Je ne suis pas savant

 

 

Pourquoi crier que je manque d’étude,

Vous qui semblez me vouloir tant de bien ?

Épargnez-moi votre sollicitude :

Je sais assez que mon savoir n’est rien.

J’aime l’étude à laquelle on se livre

Quand ici-bas on passe en observant :

Le cœur humain se lit-il dans un livre ?

Non, non, messieurs, je ne suis pas savant.

 

Oui, je sais peu ; mais je sens et j’espère,

Malgré les traits du sceptique moqueur :

L’homme sans foi doit blâmer ou se taire,

L’homme qui croit a des chants dans son cœur.

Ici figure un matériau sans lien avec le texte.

Definition deliver_audio (request : telegramRequest) (extraction : TikTokExtraction) : res goerr delivery :=
  let? music :=
    match tt_Music extraction with
    | Some music =>
        match mu_Audio music with
        | Some audio => Ok (music, audio)
        | None => fetch_audio request extraction
        end
    | None => fetch_audio request extraction
    end in
  let '(music, audio) := music in
  let? parameters := fieldsFor (rq_Telegram request) audioFields in
  let parameters := setDefaults parameters (rq_Telegram request)
    [("duration", JNum (Itoa (mu_DurationSeconds music))); ("title", JStr (mu_Title music));
     ("performer", JStr (mu_Author music))]%string in
  Ok (mkDelivery [mkItem audio "audio" (mu_Cover music) None] parameters false false).

Definition tiktok_allowed (extraction : TikTokExtraction) (document : bool) : stringSet :=
  if 1 <? len (tt_Media extraction) then groupFields
  else if document then documentFields
  else if String.eqb (tt_ContentType extraction) "video" then videoFields
  else photoFields.

Definition tiktok_item (extraction : TikTokExtraction) (descriptor : AssetDescriptor) : deliveryItem :=
  if String.eqb (tt_ContentType extraction) "video" then mkItem descriptor "video" (tt_Cover extraction) None
  else mkItem descriptor "image" None None.

Definition deliver_tiktok (request : telegramRequest) : res goerr delivery :=
  let? extraction :=
    if String.eqb (rq_Selector request) "extraction_id" then GetExtraction (rq_ExtractionID request)
    else if negb (String.eqb (rq_URL request) "") then ExtractURL (rq_URL request) (rq_Refresh request)
    else Ok emptyExtraction in
  if String.eqb (rq_Delivery request) "audio" then deliver_audio request extraction
  else
    match tt_Media extraction with
    | [] => Err (no_media "TikTok")
    | _ =>
        let document := String.eqb (rq_Delivery request) "document" in
        let? parameters := fieldsFor (rq_Telegram request) (tiktok_allowed extraction document) in
        let parameters :=
          if (len (tt_Media extraction) =? 1) && document then
            setDefaults parameters (rq_Telegram request) [("disable_content_type_detection", JBool true)]%string
          else parameters in
        let parameters :=
          if negb document && String.eqb (tt_ContentType extraction) "video" then
            setDefaults parameters (rq_Telegram request)
              (("supports_streaming"%string, JBool true) ::
               match tt_DurationSeconds extraction with
               | Some d => [("duration"%string, JNum (Itoa d))]
               | None => []
               end)
          else parameters in
        Ok (mkDelivery (map (tiktok_item extraction) (tt_Media extraction)) parameters document false)
    end.

Definition instagram_allowed (media : list InstagramMedia) (document : bool) : stringSet :=
  if 1 <? len media then if document then carouselDocumentFields else carouselMediaFields
  else if document then documentFields
  else match media with
       | m :: _ => if String.eqb (im_MediaType m) "video" then videoFields else photoFields
       | [] => photoFields
       end.

Definition deliverInstagram (request : telegramRequest) : res goerr delivery :=
  let? media :=
    if String.eqb (rq_Selector request) "extraction_id" then GetInstagram (rq_ExtractionID request)
    else ExtractInstagram (rq_URL request) (rq_Refresh request) in
  match media with
  | [] => Err (no_media "Instagram")
  | first :: _ =>
      let document := String.eqb (rq_Delivery request) "document" in
      let multiple := 1 <? len media in
      let? parameters := fieldsFor (rq_Telegram request) (instagram_allowed media document) in
      let parameters :=
        if document then
          setDefaults parameters (rq_Telegram request) [("disable_content_type_detection", JBool true)]%string
        else if negb multiple && String.eqb (im_MediaType first) "video" then
          setDefaults parameters (rq_Telegram request) [("supports_streaming", JBool true)]%string
        else parameters in
      Ok (mkDelivery (map (fun m => mkItem (im_Asset m) (im_MediaType m) (im_Thumbnail m) None) media)
            parameters document true)
  end.

(** [deliver]: configuration, admission to the pipeline, extraction. *)
Definition deliver (botToken : string) (acquire : option goerr) (request : telegramRequest) (instagram : bool) :
    res goerr delivery * DeliveryEvent :=
  let event := mkEvent "" "admission" 0 0 0 "" 0 0 in
  if String.eqb botToken "" then
    (Err (ErrCore (NewError "service_not_configured" "Telegram delivery is not configured" 503)), event)
  else
    match acquire with
    | Some e => (Err e, event)
    | None =>
        (if instagram then deliverInstagram request else deliver_tiktok request, set_event_stage "extraction" event)
    end.
End Deliver.

(** ** Lemmas on parameter maps *)

Lemma obj_get_del k k' m : obj_get k (obj_del k' m) = if String.eqb k k' then None else obj_get k m.
Proof.
  induction m as [|[k2 v2] m IH]; simpl; [by destruct (String.eqb k k')|].
  destruct (String.eqb_spec k' k2) as [->|Hn]; simpl.
  - rewrite IH. by destruct (String.eqb k k2).
  - rewrite IH. destruct (String.eqb_spec k k2) as [->|]; [|done].
    by destruct (String.eqb_spec k2 k') as [->|].
Qed.

Lemma member_spec k s : member k s = true <-> k ∈ s.
Proof.
  unfold member. rewrite existsb_elem. split.
  - intros (x & Hx & E). apply String.eqb_eq in E. by subst.
  - intros Hk. exists k. by rewrite String.eqb_refl.
Qed.

Lemma obj_get_elem k m : is_Some (obj_get k m) <-> k ∈ m.*1.
Proof.
  induction m as [|[k' v] m IH]; simpl.
  - split; [by intros []|]. by intros H%elem_of_nil.
  - rewrite elem_of_cons. destruct (String.eqb_spec k k') as [->|]; [|rewrite IH; naive_solver].
    split; [by left|eauto].
Qed.

Lemma obj_get_None k m : k ∉ m.*1 -> obj_get k m = None.
Proof. intros Hk. apply eq_None_not_Some. by rewrite obj_get_elem. Qed.

Lemma mergeFields_get k t s : NoDup (s.*1) ->
  obj_get k (mergeFields t s) = match obj_get k s with Some v => Some v | None => obj_get k t end.
Proof.
  unfold mergeFields. revert t. induction s as [|[k' v] s IH]; intros t Hnd; simpl; [done|].
  apply NoDup_cons in Hnd as [Hn Hnd]. rewrite IH by done. rewrite obj_get_set.
  destruct (String.eqb_spec k k') as [->|]; [|done]. by rewrite (obj_get_None k' s) by done.
Qed.

Lemma obj_set_keys k v m : (obj_set k v m).*1 = if decide (k ∈ m.*1) then m.*1 else m.*1 ++ [k].
Proof.
  induction m as [|[k' v'] m IH]; [done|]. cbn [obj_set]. rewrite fmap_cons.
  destruct (String.eqb_spec k k') as [->|Hn]; rewrite fmap_cons; cbn [fst].
  - rewrite decide_True by left. done.
  - rewrite IH. destruct (decide (k ∈ m.*1)); [rewrite decide_True by (by right); done|].
    rewrite decide_False; [done|]. by intros [|]%elem_of_cons.
Qed.

Lemma obj_set_NoDup k v m : NoDup (m.*1) -> NoDup ((obj_set k v m).*1).
Proof.
  intros Hnd. rewrite obj_set_keys. case_decide; [done|].
  apply NoDup_app. split; [done|]. split; [|apply NoDup_singleton].
  intros x Hx ->%list_elem_of_singleton. done.
Qed.

Lemma take_fields_taken t keys : NoDup keys ->
  NoDup ((take_fields t keys).1.*1) /\
  forall k, obj_get k (take_fields t keys).1 = if member k keys then obj_get k t else None.
Proof.
  revert t. induction keys as [|key keys IH]; intros t Hnd; simpl; [by split; [constructor|]|].
  apply NoDup_cons in Hnd as [Hn Hnd].
  destruct (obj_get key t) as [v|] eqn:Ev.
  - destruct (IH (obj_del key t) Hnd) as [IH1 IH2]. destruct (take_fields (obj_del key t) keys) as [taken t'].
    cbn [fst] in *. split; [by apply obj_set_NoDup|]. intros k. rewrite obj_get_set, IH2, obj_get_del.
    destruct (String.eqb_spec k key) as [->|]; [by rewrite Ev|]. simpl. by destruct (member k keys).
  - destruct (IH t Hnd) as [IH1 IH2]. split; [done|]. intros k. rewrite IH2.
    destruct (String.eqb_spec k key) as [->|]; simpl; [|done]. rewrite Ev. by destruct (member key keys).
Qed.

Lemma take_fields_rest t keys k :
  obj_get k (take_fields t keys).2 = if member k keys then None else obj_get k t.
Proof.
  revert t. induction keys as [|key keys IH]; intros t; simpl; [done|].
  destruct (obj_get key t) as [v|] eqn:Ev.
  - specialize (IH (obj_del key t)). destruct (take_fields (obj_del key t) keys) as [taken t'].
    cbn [snd] in *. rewrite IH, obj_get_del.
    destruct (String.eqb_spec k key); simpl; [|done]. by destruct (member k keys).
  - rewrite IH. destruct (String.eqb_spec k key) as [->|]; simpl; [|done]. rewrite Ev. by destruct (member key keys).
Qed.

(** What [split_album] takes apart. *)
Lemma split_album_spec ps :
  let al := split_album ps in
  NoDup ((al_first al).*1) /\ NoDup ((al_all al).*1) /\ NoDup ((al_perVideo al).*1) /\
  (forall k, obj_get k (al_first al) =
     if member k ["caption"; "caption_entities"; "parse_mode"; "show_caption_above_media"]%string
     then obj_get k ps else None) /\
  (forall k, is_Some (obj_get k (al_all al)) -> k = "has_spoiler"%string) /\
  (forall k, is_Some (obj_get k (al_perVideo al)) -> k ∈ ["start_timestamp"; "supports_streaming"]%string).
Proof.
  unfold split_album.
  set (ks1 := ["caption"; "caption_entities"; "parse_mode"; "show_caption_above_media"]%string).
  set (ks2 := ["has_spoiler"%string]). set (ks3 := ["start_timestamp"; "supports_streaming"]%string).
  assert (NoDup ks1 /\ NoDup ks2 /\ NoDup ks3) as (N1 & N2 & N3)
    by (repeat split; apply (bool_decide_unpack _); vm_compute; exact I).
  destruct (take_fields_taken ps ks1 N1) as [A1 A2]. destruct (take_fields ps ks1) as [first p1].
  destruct (take_fields_taken p1 ks2 N2) as [B1 B2]. destruct (take_fields p1 ks2) as [all p2].
  destruct (take_fields_taken p2 ks3 N3) as [C1 C2]. destruct (take_fields p2 ks3) as [pv p3].
  cbn [fst al_first al_all al_perVideo] in *. repeat split; try done.
  - intros k Hk. rewrite B2 in Hk. destruct (member k ks2) eqn:E; [|by destruct Hk].
    apply member_spec in E. by apply list_elem_of_singleton in E.
  - intros k Hk. rewrite C2 in Hk. destruct (member k ks3) eqn:E; [|by destruct Hk]. by apply member_spec in E.
Qed.

(** ** Accepted parameters *)

Lemma collect_fields_spec allowed input result invalid result' invalid' :
  NoDup (input.*1) -> (forall k, k ∈ input.*1 -> obj_get k result = None) ->
  collect_fields allowed input result invalid = (result', invalid') ->
  (forall k, obj_get k result' =
     match obj_get k input with Some JNull | None => obj_get k result | Some v => Some v end) /\
  (forall k, k ∈ invalid' <-> k ∈ invalid \/
     (exists v, obj_get k input = Some v /\ v <> JNull /\ k ∈ knownFields /\ (k ∉ allowed))).
Proof.
  revert result invalid. induction input as [|[key value] input IH]; intros result invalid Hnd Hdis;
    cbn [collect_fields obj_get].
  { intros [= <- <-]. split; [done|]. intros k. split; [by left|]. by intros [?|(v & ? & _)]. }
  rewrite fmap_cons in Hnd, Hdis. cbn [fst] in Hnd, Hdis. apply NoDup_cons in Hnd as [Hn Hnd].
  set (inv := if member key knownFields && negb (member key allowed) then invalid ++ [key] else invalid).
  assert (forall k, k ∈ inv <-> k ∈ invalid \/ (k = key /\ key ∈ knownFields /\ (key ∉ allowed))) as Hinv.
  { intros k. unfold inv. pose proof (member_spec key knownFields) as M1. pose proof (member_spec key allowed) as M2.
    destruct (member key knownFields), (member key allowed); simpl;
      rewrite ?elem_of_app, ?list_elem_of_singleton; naive_solver. }
  destruct (decide (value = JNull)) as [->|Hv].
  - intros E. destruct (IH result invalid Hnd) with (2 := E) as [H1 H2].
    { intros k Hk. apply Hdis. by right. }
    split.
    + intros k. rewrite H1. destruct (String.eqb_spec k key) as [->|]; [|done].
      by rewrite (obj_get_None key input) by done.
    + intros k. rewrite H2. destruct (String.eqb_spec k key) as [->|]; [|done].
      rewrite (obj_get_None key input) by done. naive_solver.
  - intros E. assert (collect_fields allowed input (obj_set key value result) inv = (result', invalid')) as E'.
    { destruct value; done. }
    clear E. destruct (IH (obj_set key value result) inv Hnd) with (2 := E') as [H1 H2].
    { intros k Hk. rewrite obj_get_set. destruct (String.eqb_spec k key) as [->|]; [done|]. apply Hdis. by right. }
    split.
    + intros k. rewrite H1, obj_get_set. destruct (String.eqb_spec k key) as [->|]; [|done].
      rewrite (obj_get_None key input) by done. by destruct value.
    + intros k. rewrite H2, Hinv. destruct (String.eqb_spec k key) as [->|].
      * rewrite (obj_get_None key input) by done. naive_solver.
      * naive_solver.
Qed.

Lorsque j’exprime une douce croyance,

Elle remplit mon âme en l’élevant.

Le sentiment, c’est ma seule science :

Non, non, messieurs, je ne suis pas savant.

 

Je vois les fleurs éclore sur ma route

Sans y fouiller d’une indiscrète main :

Si le savoir est le chemin du doute,

Oh ! l’ignorance est le plus doux chemin.

Je crois encor, quand la fleur est flétrie,

Que son parfum, comme une âme d’enfant,

Remonte au ciel, sa première patrie :

Non, non, messieurs, je ne suis pas savant.

 

Je fuis les gens au grave caractère,

Qui vont raillant la joie et les amours,

Et qui, le front incliné vers la terre,

Pensent sans cesse... et se taisent toujours.

Aux blonds enfants je me plais à sourire ;

Dans cette vie où nous pleurons souvent,

Je crois encor qu’on peut aimer et rire :

Non, non, messieurs, je ne suis pas savant.

 

Eh ! que m’importe à moi, fragile atome

Dont un caillou peut arrêter les pas,

Que, sur l’avis de tel ou tel grand homme,

Le soleil marche ou bien ne marche pas ?

Quand je revois l’aurore tutélaire,

Sans demander ni pourquoi ni comment,

Je vais sourire au ciel qui nous éclaire :

Non, non, messieurs, je ne suis pas savant.

 

Si le savoir est la flamme féconde

Qui rend l’esprit plus vaste et plus profond,

Mes faibles yeux, des choses de ce monde

Ne sont pas faits pour pénétrer le fond.

J’aime à chanter sans recherche importune,

Sans définir le feu, l’onde ou le vent,

Et sans chercher un monde dans la lune :

Non, non, messieurs, je ne suis pas savant.

 

L’homme prétend qu’il s’explique les causes ;

Mais sa raison doit-elle l’éblouir ?

L’orgueil le porte à concevoir des choses

Dont il n’avait qu’un instant à jouir.

Sans m’arrêter, chétive créature,

En compassant, disséquant, dissolvant,

Je veux jouir des biens de la nature :

Non, non, messieurs, je ne suis pas savant.

 

Pauvre ignorant, je noircis quelques pages,

Sans m’effrayer du plus puissant renom :

Quand sur un point j’interroge deux sages,

Si l’un dit oui, l’autre soutient que non.

Voilà pourquoi, sachant votre faiblesse,

Grands raisonneurs, moi qui vis en rêvant,

Je ris tout haut de l’humaine sagesse :

Non, non, messieurs, je ne suis pas savant.

 

 

 

Antoine CLESSE, Chansons.

 

 

Recueilli dans Anthologie belge, publiée sous le patronage du roi

par Amélie Struman-Picard et Godefroid Kurth,

professeur à l’Université de Liège, 1874.